Check each line of the data for the string "None". Report how many have it, and give nothing else.

Stored data entries:
---+---

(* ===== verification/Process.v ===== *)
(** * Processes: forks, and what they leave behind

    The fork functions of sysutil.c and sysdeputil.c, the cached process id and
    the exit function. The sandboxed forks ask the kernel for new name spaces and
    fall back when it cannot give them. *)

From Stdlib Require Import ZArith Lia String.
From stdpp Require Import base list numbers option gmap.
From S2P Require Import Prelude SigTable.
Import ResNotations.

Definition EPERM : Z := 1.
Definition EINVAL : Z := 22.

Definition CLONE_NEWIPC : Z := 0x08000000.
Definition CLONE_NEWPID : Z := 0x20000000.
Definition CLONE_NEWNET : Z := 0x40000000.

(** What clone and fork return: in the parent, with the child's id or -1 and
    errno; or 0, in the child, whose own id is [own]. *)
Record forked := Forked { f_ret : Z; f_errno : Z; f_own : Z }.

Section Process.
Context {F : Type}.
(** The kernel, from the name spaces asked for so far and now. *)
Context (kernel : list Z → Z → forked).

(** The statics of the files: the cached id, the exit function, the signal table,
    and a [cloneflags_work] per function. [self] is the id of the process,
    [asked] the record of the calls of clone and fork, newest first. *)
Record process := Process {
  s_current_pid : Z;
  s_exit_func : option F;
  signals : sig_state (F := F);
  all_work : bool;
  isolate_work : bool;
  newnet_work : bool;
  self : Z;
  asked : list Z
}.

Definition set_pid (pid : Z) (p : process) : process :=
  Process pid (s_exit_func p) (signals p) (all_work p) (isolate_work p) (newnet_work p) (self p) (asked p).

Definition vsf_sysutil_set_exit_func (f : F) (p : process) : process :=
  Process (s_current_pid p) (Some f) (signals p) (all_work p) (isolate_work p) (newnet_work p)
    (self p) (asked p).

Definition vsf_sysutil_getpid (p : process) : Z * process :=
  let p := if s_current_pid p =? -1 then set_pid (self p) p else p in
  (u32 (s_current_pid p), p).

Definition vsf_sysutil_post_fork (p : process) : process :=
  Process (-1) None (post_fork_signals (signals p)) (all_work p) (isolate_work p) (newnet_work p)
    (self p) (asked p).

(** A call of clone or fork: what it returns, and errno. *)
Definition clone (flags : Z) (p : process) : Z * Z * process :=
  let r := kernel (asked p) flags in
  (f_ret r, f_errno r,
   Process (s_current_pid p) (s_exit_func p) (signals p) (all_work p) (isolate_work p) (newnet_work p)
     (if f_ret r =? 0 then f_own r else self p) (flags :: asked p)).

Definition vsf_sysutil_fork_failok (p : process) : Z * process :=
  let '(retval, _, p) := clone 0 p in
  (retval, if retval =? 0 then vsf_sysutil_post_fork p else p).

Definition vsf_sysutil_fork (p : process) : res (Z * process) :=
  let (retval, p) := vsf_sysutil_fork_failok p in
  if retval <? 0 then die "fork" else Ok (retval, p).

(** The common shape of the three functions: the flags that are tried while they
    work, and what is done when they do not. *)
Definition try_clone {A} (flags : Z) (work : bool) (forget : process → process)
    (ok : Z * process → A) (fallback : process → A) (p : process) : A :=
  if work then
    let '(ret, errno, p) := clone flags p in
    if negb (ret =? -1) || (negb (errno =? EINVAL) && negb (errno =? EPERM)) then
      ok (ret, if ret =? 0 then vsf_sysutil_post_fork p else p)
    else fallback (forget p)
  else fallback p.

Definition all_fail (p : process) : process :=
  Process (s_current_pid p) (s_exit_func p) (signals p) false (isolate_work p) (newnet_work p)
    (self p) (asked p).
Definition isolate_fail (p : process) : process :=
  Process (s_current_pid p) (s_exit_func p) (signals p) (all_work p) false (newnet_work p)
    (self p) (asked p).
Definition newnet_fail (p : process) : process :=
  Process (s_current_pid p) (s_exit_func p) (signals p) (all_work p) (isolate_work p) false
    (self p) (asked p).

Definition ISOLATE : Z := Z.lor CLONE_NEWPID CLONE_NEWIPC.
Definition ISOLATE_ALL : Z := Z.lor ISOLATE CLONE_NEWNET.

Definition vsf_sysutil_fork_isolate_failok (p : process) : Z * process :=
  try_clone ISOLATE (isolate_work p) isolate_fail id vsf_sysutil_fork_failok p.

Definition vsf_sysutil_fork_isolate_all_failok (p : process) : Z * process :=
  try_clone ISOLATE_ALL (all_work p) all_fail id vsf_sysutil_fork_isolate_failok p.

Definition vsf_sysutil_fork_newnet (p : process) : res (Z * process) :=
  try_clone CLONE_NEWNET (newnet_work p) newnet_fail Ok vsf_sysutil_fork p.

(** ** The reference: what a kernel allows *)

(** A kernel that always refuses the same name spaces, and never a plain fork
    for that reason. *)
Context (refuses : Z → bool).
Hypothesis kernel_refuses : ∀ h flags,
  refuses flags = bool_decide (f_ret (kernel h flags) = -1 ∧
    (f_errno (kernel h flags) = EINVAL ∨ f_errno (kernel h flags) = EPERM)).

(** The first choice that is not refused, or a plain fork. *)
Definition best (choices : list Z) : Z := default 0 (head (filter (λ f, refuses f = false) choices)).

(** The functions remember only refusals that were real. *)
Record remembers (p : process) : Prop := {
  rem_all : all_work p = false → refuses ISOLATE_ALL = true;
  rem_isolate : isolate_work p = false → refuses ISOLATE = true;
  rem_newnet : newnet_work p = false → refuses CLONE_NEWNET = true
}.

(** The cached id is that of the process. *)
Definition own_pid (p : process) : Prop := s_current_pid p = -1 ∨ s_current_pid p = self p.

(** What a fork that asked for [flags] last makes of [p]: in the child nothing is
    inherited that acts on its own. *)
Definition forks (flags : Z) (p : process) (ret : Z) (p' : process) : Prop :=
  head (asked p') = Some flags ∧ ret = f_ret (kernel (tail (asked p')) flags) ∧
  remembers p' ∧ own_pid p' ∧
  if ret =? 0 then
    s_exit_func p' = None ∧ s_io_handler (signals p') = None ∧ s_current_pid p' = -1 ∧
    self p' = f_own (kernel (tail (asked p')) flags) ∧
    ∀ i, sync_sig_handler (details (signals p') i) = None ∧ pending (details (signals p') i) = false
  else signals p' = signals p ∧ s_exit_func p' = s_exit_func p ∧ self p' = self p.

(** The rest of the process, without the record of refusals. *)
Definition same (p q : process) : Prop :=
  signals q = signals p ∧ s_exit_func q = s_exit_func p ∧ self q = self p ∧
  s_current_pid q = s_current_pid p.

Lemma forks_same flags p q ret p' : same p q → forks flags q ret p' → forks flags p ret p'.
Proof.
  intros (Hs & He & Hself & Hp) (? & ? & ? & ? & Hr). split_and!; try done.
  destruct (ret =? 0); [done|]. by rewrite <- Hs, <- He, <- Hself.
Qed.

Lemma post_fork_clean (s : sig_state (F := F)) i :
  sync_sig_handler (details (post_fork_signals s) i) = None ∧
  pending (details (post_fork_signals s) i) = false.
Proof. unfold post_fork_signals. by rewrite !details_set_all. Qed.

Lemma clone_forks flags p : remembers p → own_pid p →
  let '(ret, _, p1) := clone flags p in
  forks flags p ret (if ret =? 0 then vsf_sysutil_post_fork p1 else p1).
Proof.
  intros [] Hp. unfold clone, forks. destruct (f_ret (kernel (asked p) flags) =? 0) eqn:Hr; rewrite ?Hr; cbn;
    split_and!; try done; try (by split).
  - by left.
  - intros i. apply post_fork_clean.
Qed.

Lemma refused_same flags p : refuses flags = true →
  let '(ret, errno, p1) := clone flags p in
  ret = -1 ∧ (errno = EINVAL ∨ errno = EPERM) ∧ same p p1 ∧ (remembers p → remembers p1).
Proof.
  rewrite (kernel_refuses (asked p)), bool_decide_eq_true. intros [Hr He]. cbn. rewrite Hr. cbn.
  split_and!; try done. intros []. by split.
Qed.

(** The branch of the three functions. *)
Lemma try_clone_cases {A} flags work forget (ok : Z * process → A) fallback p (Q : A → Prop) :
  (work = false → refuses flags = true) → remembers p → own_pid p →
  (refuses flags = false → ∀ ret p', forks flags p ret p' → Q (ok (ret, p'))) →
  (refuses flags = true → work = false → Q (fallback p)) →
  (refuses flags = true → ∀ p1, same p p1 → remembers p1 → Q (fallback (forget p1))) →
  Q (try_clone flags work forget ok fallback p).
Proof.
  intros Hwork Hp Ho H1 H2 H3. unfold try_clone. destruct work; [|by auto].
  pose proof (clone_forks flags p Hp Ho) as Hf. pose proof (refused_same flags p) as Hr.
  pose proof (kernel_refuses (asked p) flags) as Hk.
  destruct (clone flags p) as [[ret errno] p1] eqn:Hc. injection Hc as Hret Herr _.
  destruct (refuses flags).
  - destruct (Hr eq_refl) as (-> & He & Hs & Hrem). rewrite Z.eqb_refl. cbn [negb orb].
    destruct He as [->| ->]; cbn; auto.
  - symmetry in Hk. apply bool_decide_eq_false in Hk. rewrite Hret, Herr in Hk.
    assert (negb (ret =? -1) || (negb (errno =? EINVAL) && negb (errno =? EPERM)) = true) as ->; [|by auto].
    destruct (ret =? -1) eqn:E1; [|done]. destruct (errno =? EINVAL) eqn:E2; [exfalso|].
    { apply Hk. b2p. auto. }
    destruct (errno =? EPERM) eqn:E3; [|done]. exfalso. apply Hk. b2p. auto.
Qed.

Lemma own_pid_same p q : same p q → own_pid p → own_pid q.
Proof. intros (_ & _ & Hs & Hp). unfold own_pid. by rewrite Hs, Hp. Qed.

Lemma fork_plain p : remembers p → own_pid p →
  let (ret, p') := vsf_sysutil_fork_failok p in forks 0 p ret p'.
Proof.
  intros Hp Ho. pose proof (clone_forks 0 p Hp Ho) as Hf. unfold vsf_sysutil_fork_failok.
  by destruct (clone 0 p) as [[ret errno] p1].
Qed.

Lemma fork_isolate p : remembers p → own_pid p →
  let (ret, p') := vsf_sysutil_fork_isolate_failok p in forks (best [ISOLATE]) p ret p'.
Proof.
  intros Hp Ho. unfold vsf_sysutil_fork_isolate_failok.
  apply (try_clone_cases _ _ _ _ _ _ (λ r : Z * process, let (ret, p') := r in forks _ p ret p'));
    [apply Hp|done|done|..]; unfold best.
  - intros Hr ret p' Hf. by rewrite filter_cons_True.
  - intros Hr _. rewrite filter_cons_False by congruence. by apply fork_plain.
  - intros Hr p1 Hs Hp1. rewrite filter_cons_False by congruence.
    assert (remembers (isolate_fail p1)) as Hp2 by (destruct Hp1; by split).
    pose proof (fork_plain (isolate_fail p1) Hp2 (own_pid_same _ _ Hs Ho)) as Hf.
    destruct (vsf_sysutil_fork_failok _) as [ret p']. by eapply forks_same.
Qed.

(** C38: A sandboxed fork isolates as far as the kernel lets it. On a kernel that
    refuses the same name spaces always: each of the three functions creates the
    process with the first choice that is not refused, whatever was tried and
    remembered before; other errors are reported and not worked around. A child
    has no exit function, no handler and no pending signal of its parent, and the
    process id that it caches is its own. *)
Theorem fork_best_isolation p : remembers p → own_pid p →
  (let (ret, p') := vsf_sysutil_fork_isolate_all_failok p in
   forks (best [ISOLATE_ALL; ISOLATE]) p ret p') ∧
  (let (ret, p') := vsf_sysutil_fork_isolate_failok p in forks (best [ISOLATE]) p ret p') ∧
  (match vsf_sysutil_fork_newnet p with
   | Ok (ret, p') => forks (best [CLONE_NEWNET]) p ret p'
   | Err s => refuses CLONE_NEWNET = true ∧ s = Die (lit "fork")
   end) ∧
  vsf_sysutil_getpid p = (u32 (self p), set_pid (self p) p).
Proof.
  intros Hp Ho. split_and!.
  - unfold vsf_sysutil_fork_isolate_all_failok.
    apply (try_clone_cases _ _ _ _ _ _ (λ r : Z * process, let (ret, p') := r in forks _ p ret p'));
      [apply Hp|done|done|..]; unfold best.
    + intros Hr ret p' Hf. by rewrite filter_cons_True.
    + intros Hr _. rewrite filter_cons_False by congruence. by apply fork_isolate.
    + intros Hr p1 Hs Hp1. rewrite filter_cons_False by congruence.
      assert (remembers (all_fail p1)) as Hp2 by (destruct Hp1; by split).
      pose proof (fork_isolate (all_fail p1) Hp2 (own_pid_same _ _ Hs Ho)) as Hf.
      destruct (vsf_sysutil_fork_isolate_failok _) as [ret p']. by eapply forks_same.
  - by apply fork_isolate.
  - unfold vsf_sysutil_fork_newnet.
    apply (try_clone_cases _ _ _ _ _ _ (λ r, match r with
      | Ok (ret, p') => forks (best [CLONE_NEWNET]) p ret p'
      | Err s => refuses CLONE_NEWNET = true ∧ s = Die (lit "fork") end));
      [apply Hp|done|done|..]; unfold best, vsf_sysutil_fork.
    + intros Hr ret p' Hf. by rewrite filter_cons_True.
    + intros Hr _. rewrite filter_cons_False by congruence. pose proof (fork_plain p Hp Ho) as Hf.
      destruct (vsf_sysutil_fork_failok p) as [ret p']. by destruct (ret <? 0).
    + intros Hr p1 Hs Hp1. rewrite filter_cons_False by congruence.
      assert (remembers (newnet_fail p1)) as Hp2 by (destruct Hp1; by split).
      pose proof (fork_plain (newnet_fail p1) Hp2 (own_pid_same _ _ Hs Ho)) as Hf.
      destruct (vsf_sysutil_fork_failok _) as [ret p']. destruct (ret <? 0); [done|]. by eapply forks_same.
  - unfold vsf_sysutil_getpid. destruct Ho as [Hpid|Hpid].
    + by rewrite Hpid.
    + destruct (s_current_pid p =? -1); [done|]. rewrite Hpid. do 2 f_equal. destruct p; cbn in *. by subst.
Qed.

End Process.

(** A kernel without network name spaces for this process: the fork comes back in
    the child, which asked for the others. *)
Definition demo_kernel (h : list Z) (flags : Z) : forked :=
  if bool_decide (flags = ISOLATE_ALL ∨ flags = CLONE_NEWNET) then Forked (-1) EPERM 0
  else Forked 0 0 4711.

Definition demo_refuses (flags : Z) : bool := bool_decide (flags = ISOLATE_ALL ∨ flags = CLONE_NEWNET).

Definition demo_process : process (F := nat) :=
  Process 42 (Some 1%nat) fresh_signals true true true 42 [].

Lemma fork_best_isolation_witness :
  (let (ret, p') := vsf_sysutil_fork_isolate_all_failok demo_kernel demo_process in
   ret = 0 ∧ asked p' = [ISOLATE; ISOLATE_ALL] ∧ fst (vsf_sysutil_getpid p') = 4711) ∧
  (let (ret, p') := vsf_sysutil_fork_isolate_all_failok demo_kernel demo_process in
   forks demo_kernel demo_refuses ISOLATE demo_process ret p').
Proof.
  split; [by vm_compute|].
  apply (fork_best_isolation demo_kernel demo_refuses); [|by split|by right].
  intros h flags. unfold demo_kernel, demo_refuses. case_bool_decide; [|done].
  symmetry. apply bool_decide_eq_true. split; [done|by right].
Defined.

---+---

■ **TASK RESULT**
4